The “external scheduler invokes Python HTTP endpoint” pattern is increasingly the production-grade answer for serious scheduling needs — Kubernetes or EventBridge handles the failure modes, your Python code stays focused on the actual work.

Frequently asked questions

Which Python scheduling library should I use?
For a single Python process running scheduled jobs: APScheduler (feature-rich, persistent stores) or schedule (simpler, in-memory only). For distributed scheduling across many workers: Celery Beat. For computing next-run times: croniter. For managing the system crontab from Python: python-crontab. Django projects can use django-q2 or APScheduler directly.
What's the difference between APScheduler and Celery Beat?
APScheduler runs jobs in the same Python process that scheduled them (or a small set of cooperating processes via persistent stores). Celery Beat is the scheduler half of Celery — it dispatches work to a distributed pool of Celery workers via a message broker (Redis, RabbitMQ). Use APScheduler for in-process scheduling; use Celery Beat when you already have Celery workers or when you need distributed task processing.
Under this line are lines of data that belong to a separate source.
(** * MapSegment: the key-value segment of the soya redux store

    A shallow embedding of [soya/src/data/redux/segment/map/MapSegment.js]
    and the properties of its reducer, its event creators and its piece
    comparator.

    JavaScript objects live in a store ([heap]) and are named by
    locations; [===] on two objects compares locations.  The objects of
    the store are plain objects, as [{}] and [JSON.parse] make them: a
    finite map of own, enumerable, writable properties, with
    [Object.prototype] for prototype.  What such an object inherits is
    part of every read: a key it has no own property for is looked up in
    [Object.prototype] ([constructor], [hasOwnProperty], [toString], ...,
    and the accessor [__proto__]), taken as ECMAScript defines it, Annex B
    included, and unmodified.

    Three things are outside this store and have the outcome [Outside],
    which says nothing about the code: an assignment that would give an
    object another prototype ([o.__proto__ = v] for an object or [null]
    [v]), the call of a built-in other than [hasOwnProperty] under the
    name [hasOwnProperty], and the properties of a primitive or of a
    built-in function other than [loaded], which none of them has. *)

From stdpp Require Import gmap strings list fin_maps.
From Stdlib Require Import ZArith.

Open Scope Z_scope.
Open Scope string_scope.

(** ** Values and the object store *)

Definition loc := positive.

(** The built-in objects a read can return: [Object.prototype] and the
    functions it holds, each named by the key it is found under
    ([ObjectMethod "constructor"] is [Object]). *)
Inductive native :=
  | ObjectPrototype
  | ObjectMethod (name : string).

#[global] Instance native_eq_dec : EqDecision native.
Proof. solve_decision. Defined.

(** JavaScript values.  Numbers are the integer-valued ones (the only
    numbers the segment makes are millisecond timestamps). *)
Inductive value :=
  | VUndef
  | VNull
  | VBool (b : bool)
  | VNum (n : Z)
  | VStr (s : string)
  | VRef (l : loc)
  | VNative (n : native).

#[global] Instance value_eq_dec : EqDecision value.
Proof. solve_decision. Defined.

(** An object: its own enumerable properties. *)
Abbreviation obj := (gmap string value).

(** The store: allocated objects by location. *)
Abbreviation heap := (gmap loc obj).

(** ToBoolean: what [if (v)], [!v] and [v ? a : b] test. *)
Definition truthy (v : value) : bool :=
  match v with
  | VUndef | VNull => false
  | VBool b => b
  | VNum n => negb (n =? 0)%Z
  | VStr s => negb (String.eqb s "")
  | VRef _ | VNative _ => true
  end.

(** [a === b]. *)
Definition strict_eq (a b : value) : bool := bool_decide (a = b).

(** [v == null]: true of [null] and [undefined] only. *)
Definition loose_eq_null (v : value) : bool :=
  match v with
  | VUndef | VNull => true
  | _ => false
  end.

(** ** Outcomes: a value, a thrown error, or outside the store model *)

Inductive exn :=
  | TypeError (msg : string)
  | Error (msg : string).

(** [E] is what a throw carries: the error, and for code that works on
    the store the error with the store as the throw leaves it. *)
Inductive result (E A : Type) :=
  | Ok (a : A)
  | Throw (e : E)
  | Outside.
Arguments Ok {E A} a.
Arguments Throw {E A} e.
Arguments Outside {E A}.

#[global] Instance result_ret {E} : MRet (result E) := λ A a, Ok a.

#[global] Instance result_bind {E} : MBind (result E) := λ A B k r,
  match r with
  | Ok a => k a
  | Throw e => Throw e
  | Outside => Outside
  end.

(** A read or a call made in store [h]: when it throws, [h] is the store
    the throw leaves. *)
Definition in_store {A} (h : heap) (r : result exn A) : result (exn * heap) A :=
  match r with
  | Ok a => Ok a
  | Throw e => Throw (e, h)
  | Outside => Outside
  end.

(** ** Store operations *)

(** The functions [Object.prototype] holds, by key. *)
Definition object_prototype_methods : list string :=
  ["constructor"; "hasOwnProperty"; "isPrototypeOf"; "propertyIsEnumerable";
   "toLocaleString"; "toString"; "valueOf";
   "__defineGetter__"; "__defineSetter__"; "__lookupGetter__"; "__lookupSetter__"].

Definition is_object_method (k : string) : bool :=
  existsb (String.eqb k) object_prototype_methods.

(** What a plain object reads for a key it has no own property for: the
    [__proto__] getter returns its prototype, [Object.prototype]; a method
    key gives the method; any other key gives [undefined]. *)
Definition inherited (k : string) : value :=
  if String.eqb k "__proto__" then VNative ObjectPrototype
  else if is_object_method k then VNative (ObjectMethod k)
  else VUndef.

(** The object at a location; a location outside the store holds no
    property. *)
Definition obj_at (h : heap) (l : loc) : obj := default ∅ (h !! l).

(** [o[k]] for the object at [l]: the own property, and what the object
    inherits for the key without one. *)
Definition obj_get (h : heap) (l : loc) (k : string) : value :=
  match obj_at h l !! k with
  | Some v => v
  | None => inherited k
  end.

(** [{...}]: a new object at a location not yet in use. *)
Definition alloc (h : heap) (o : obj) : loc * heap :=
  let l := fresh (dom h) in (l, <[l := o]> h).

(** [v[k]]: reading a property.  [undefined] and [null] have none and
    throw.  [Object.prototype] has its methods, and its own prototype,
    [null], under [__proto__].  A primitive and a built-in function have
    no [loaded]; their other properties are outside the model. *)
Definition get_prop (h : heap) (v : value) (k : string) : result exn value :=
  match v with
  | VUndef | VNull => Throw (TypeError "Cannot read property of undefined or null")
  | VRef l => Ok (obj_get h l k)
  | VNative ObjectPrototype =>
      if String.eqb k "__proto__" then Ok VNull
      else if is_object_method k then Ok (VNative (ObjectMethod k))
      else Ok VUndef
  | VBool _ | VNum _ | VStr _ | VNative (ObjectMethod _) =>
      if String.eqb k "loaded" then Ok VUndef else Outside
  end.

(** [o[k] = v] on the object at [l].  For every key but [__proto__], and
    for [__proto__] when the object has an own property of that name, the
    assignment sets the own property.  Otherwise it runs the [__proto__]
    setter of [Object.prototype]: a primitive [v] is ignored, so is
    [Object.prototype] itself, the prototype the object has already; an
    object or [null] would become the prototype, which is outside the
    model. *)
Definition set_prop (h : heap) (l : loc) (k : string) (v : value)
    : result exn heap :=
  if String.eqb k "__proto__" && negb (bool_decide (is_Some (obj_at h l !! k))) then
    match v with
    | VUndef | VBool _ | VNum _ | VStr _ | VNative ObjectPrototype => Ok h
    | VNull | VRef _ | VNative (ObjectMethod _) => Outside
    end
  else Ok (<[l := <[k := v]> (obj_at h l)]> h).

(** The keys a [for (k in v)] loop visits: the own properties of a plain
    object, [Object.prototype] adding none as its properties are not
    enumerable; nothing for [undefined], [null], a boolean, a number, the
    empty string and a built-in.  The characters of a string are outside
    the model.  The order of the visit is the order of the map's listing;
    the loop below does the same to a key wherever it comes. *)
Definition for_in_keys (h : heap) (v : value) : result exn (list string) :=
  match v with
  | VRef l => Ok (map_to_list (obj_at h l)).*1
  | VStr s => if String.eqb s "" then Ok [] else Outside
  | _ => Ok []
  end.

(** [Object.prototype.hasOwnProperty.call(v, k)]. *)
Definition own_property (h : heap) (v : value) (k : string) : result exn bool :=
  match v with
  | VRef l => Ok (bool_decide (is_Some (obj_at h l !! k)))
  | VNative ObjectPrototype => Ok (String.eqb k "__proto__" || is_object_method k)
  | _ => Outside
  end.

(** [state.hasOwnProperty(k)]: the method is read off the state, so an
    own entry of that name is what gets called.  A value that is not a
    function cannot be called; of the built-in functions only
    [hasOwnProperty] itself is modelled. *)
Definition hasOwnProperty (h : heap) (state : value) (k : string)
    : result exn bool :=
  f ← get_prop h state "hasOwnProperty";
  match f with
  | VNative (ObjectMethod m) =>
      if String.eqb m "hasOwnProperty" then own_property h state k else Outside
  | _ => Throw (TypeError "state.hasOwnProperty is not a function")
  end.

(** ** The segment *)

(** An event ([action]): [{type, queryId, payload}]; the clean event has
    a [type] only, its other two fields read [undefined]. *)
Record action := Action {
  a_type : string;
  a_queryId : option string;
  a_payload : value
}.

(** The property key [o[action.queryId]] uses: the string itself, and
    ["undefined"] for a missing query identity. *)
Definition prop_key (q : option string) : string := default "undefined" q.

(** The fields the constructor sets from the segment's id. *)
Record MapSegment := {
  _loadActionType : string;
  _initActionType : string;
  _cleanActionType : string
}.

(** The constructor; [generate] is [ActionNameUtil.generate]. *)
Definition new_MapSegment (generate : string → string → string) (id : string)
    : MapSegment :=
  {| _loadActionType := generate id "LOAD";
     _initActionType := generate id "INIT";
     _cleanActionType := generate id "CLEAN" |}.

(** [_isLoaded(piece)]. *)
Definition _isLoaded (h : heap) (piece : value) : result exn value :=
  get_prop h piece "loaded".

(** [_createSyncLoadActionObject(queryId, payload, errors)]; [now] is the
    clock reading [Date.now()]. *)
Definition _createSyncLoadActionObject (seg : MapSegment) (now : Z) (h : heap)
    (queryId : string) (payload errors : value) : action * heap :=
  let '(p, h') := alloc h
    (<["data" := payload]>
     (<["updated" := VNum now]>
      (<["errors" := errors]>
       (<["loaded" := VBool (if truthy errors then false else true)]> ∅)))) in
  (Action (_loadActionType seg) (Some queryId) (VRef p), h').

(** [_createSyncInitAction(queryId)]. *)
Definition _createSyncInitAction (seg : MapSegment) (now : Z) (h : heap)
    (queryId : string) : action * heap :=
  let '(p, h') := alloc h
    (<["data" := VNull]>
     (<["updated" := VNum now]>
      (<["errors" := VNull]>
       (<["loaded" := VBool false]> ∅)))) in
  (Action (_initActionType seg) (Some queryId) (VRef p), h').

(** [_createSyncCleanAction()]. *)
Definition _createSyncCleanAction (seg : MapSegment) : action :=
  Action (_cleanActionType seg) None VUndef.

(** [_getPieceObject(state, queryId)]. *)
Definition _getPieceObject (h : heap) (state : value) (queryId : string)
    : result exn value :=
  get_prop h state queryId.

(** [_isStateEqual(segmentStateA, segmentStateB)]. *)
Definition _isStateEqual (segmentStateA segmentStateB : value) : bool :=
  strict_eq segmentStateA segmentStateB.

(** [_comparePiece(prevSegmentState, segmentState, queryId)]: [null] is
    [None], the one-element array is [Some [piece]]. *)
Definition _comparePiece (h : heap) (prevSegmentState segmentState : value)
    (queryId : string) : result exn (option (list value)) :=
  if _isStateEqual prevSegmentState segmentState then mret None
  else
    a ← get_prop h prevSegmentState queryId;
    b ← get_prop h segmentState queryId;
    if strict_eq a b then mret None
    else
      piece ← _getPieceObject h segmentState queryId;
      mret (Some [piece]).

(** The body of the [for (queryId in state)] loop of [_createNewStateObj],
    run over the keys still to visit. *)
Fixpoint copy_loop (h : heap) (state : value) (newState : loc)
    (keys : list string) : result (exn * heap) heap :=
  match keys with
  | [] => mret h
  | queryId :: rest =>
      own ← in_store h (hasOwnProperty h state queryId);
      if negb own then
        copy_loop h state newState rest
      else
        v ← in_store h (get_prop h state queryId);
        h' ← in_store h (set_prop h newState queryId v);
        copy_loop h' state newState rest
  end.

(** [_createNewStateObj(state)]. *)
Definition _createNewStateObj (h : heap) (state : value)
    : result (exn * heap) (loc * heap) :=
  let '(newState, h1) := alloc h ∅ in
  keys ← in_store h1 (for_in_keys h1 state);
  h2 ← copy_loop h1 state newState keys;
  mret (newState, h2).

(** [_getReducer()]: the function it returns, applied to a state and an
    event in a store. *)
Definition _getReducer (seg : MapSegment) (h : heap) (state : value) (a : action)
    : result (exn * heap) (value * heap) :=
  let '(state, h) :=
    if negb (truthy state) then
      let '(l, h') := alloc h ∅ in (VRef l, h')
    else (state, h) in
  if String.eqb (a_type a) (_cleanActionType seg) then
    let '(l, h') := alloc h ∅ in mret (VRef l, h')
  else if String.eqb (a_type a) (_loadActionType seg) then
    '(newState, h1) ← _createNewStateObj h state;
    h2 ← in_store h1 (set_prop h1 newState (prop_key (a_queryId a)) (a_payload a));
    mret (VRef newState, h2)
  else if String.eqb (a_type a) (_initActionType seg) then
    entry ← in_store h (get_prop h state (prop_key (a_queryId a)));
    isUninitialized ←
      (if negb (truthy entry) then mret true
       else ld ← in_store h (get_prop h entry "loaded"); mret (negb (truthy ld)));
    if (isUninitialized : bool) then
      '(newState, h1) ← _createNewStateObj h state;
      h2 ← in_store h1 (set_prop h1 newState (prop_key (a_queryId a)) (a_payload a));
      mret (VRef newState, h2)
    else mret (state, h)
  else mret (state, h).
Does APScheduler support async?
Yes. APScheduler has an `AsyncIOScheduler` for asyncio applications and a `TornadoScheduler` for Tornado. Job functions can be sync or async — APScheduler handles both. For FastAPI integration, instantiate `AsyncIOScheduler` and call `scheduler.start()` from your startup event.
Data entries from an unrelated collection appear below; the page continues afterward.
(** What the module prints. *)
Inductive diagnostic : Type :=
| No_standard_found (sample : string)
| Report_line (sample : string) (product_ratio : pyfloat) (rt_ms : Q) (mz : Q).

(** [100 - yield_] *)
Definition complement (yield_ : quantity) : result quantity :=
  match yield_ with
  | Percentage x => Ok (Percentage (pf_sub (Fin 100) x))
  | Class _ => Raise TypeError
  end.

(** [getattr(peak, name)] for the numeric attributes of a peak. *)
Definition getattr_num {Analyte} (peak : MS_Peak Analyte) (name : string) : result Q :=
  if String.eqb name "area" then Ok (Peak.area peak)
  else if String.eqb name "height" then Ok (Peak.height peak)
  else if String.eqb name "width" then Ok (Peak.width peak)
  else if String.eqb name "rt" then Ok (Peak.rt peak)
  else Raise (AttributeError name).

(** The classification cascade of [__ms_quantify]; when no test succeeds
    (a not-a-number ratio) [yield_] keeps its earlier binding. *)
Definition classify (product_ratio : pyfloat) (yield_ : option quantity)
  : option quantity :=
  if pf_geb product_ratio (Fin 70) then Some (Class "excellent")
  else if pf_geb product_ratio (Fin 50) then Some (Class "good")
  else if pf_geb product_ratio (Fin 20) then Some (Class "fair")
  else if pf_geb product_ratio (Fin 5) then Some (Class "poor")
  else if pf_ltb product_ratio (Fin 5) then Some (Class "trace")
  else yield_.

(** Reading a local variable that may not have been assigned yet. *)
Definition read_local {A} (name : string) (v : option A) : result A :=
  match v with
  | Some a => Ok a
  | None => Raise (UnboundLocalError name)
  end.

(** An FID injection as [quantify_analyte] reads it: the operations above
    together with [flag_peak(rt, analyte)], [plate_pos] and
    [sample_name]. *)
Record FID_Entry (Analyte : Type) : Type := {
  fid_injection : FID_Injection Analyte;
  flag_peak : Q -> option Analyte -> option FID_Peak;
  plate_pos : option string;
  fid_sample_name : string
}.
Arguments fid_injection {Analyte}.
Arguments flag_peak {Analyte}.
Arguments plate_pos {Analyte}.
Arguments fid_sample_name {Analyte}.

(** Code that prints: the lines printed so far survive an exception. *)
Definition run (A : Type) : Type := (list diagnostic * result A)%type.

#[global] Instance run_ret : MRet run := fun _ a => ([], Ok a).
#[global] Instance run_bind : MBind run := fun _ _ f m =>
  match m with
  | (out, Ok a) => let '(out', r) := f a in (out ++ out', r)
  | (out, Raise e) => (out, Raise e)
  end.

Definition print (d : diagnostic) : run unit := ([d], Ok tt).
Definition lift {A} (r : result A) : run A := ([], r).
Definition raise {A} (e : exn) : run A := ([], Raise e).

Fixpoint foldM_run {A S} (f : S -> A -> run S) (s : S) (l : list A) : run S :=
  match l with
  | [] => mret s
  | a :: l' => s' ← f s a; foldM_run f s' l'
  end.

Section WithAnalyte.
Context {Analyte : Type}.

(** [analyte.mz] *)
Variable mz : Analyte -> Q.

Abbreviation results_dict := (gmap string (well_result Analyte)).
How do I survive restarts with APScheduler?
Configure a persistent JobStore — SQLAlchemyJobStore (any SQL database), MongoDBJobStore, or RedisJobStore. With a persistent store, scheduled jobs are saved to the database and resumed after a restart. The default MemoryJobStore loses everything on restart.
Can I use standard cron expressions with these libraries?
Yes. APScheduler's CronTrigger and Celery's crontab schedule both accept standard 5-field Unix cron syntax. croniter and python-crontab also parse standard expressions. schedule (the library) uses its own English-like DSL instead of cron expressions.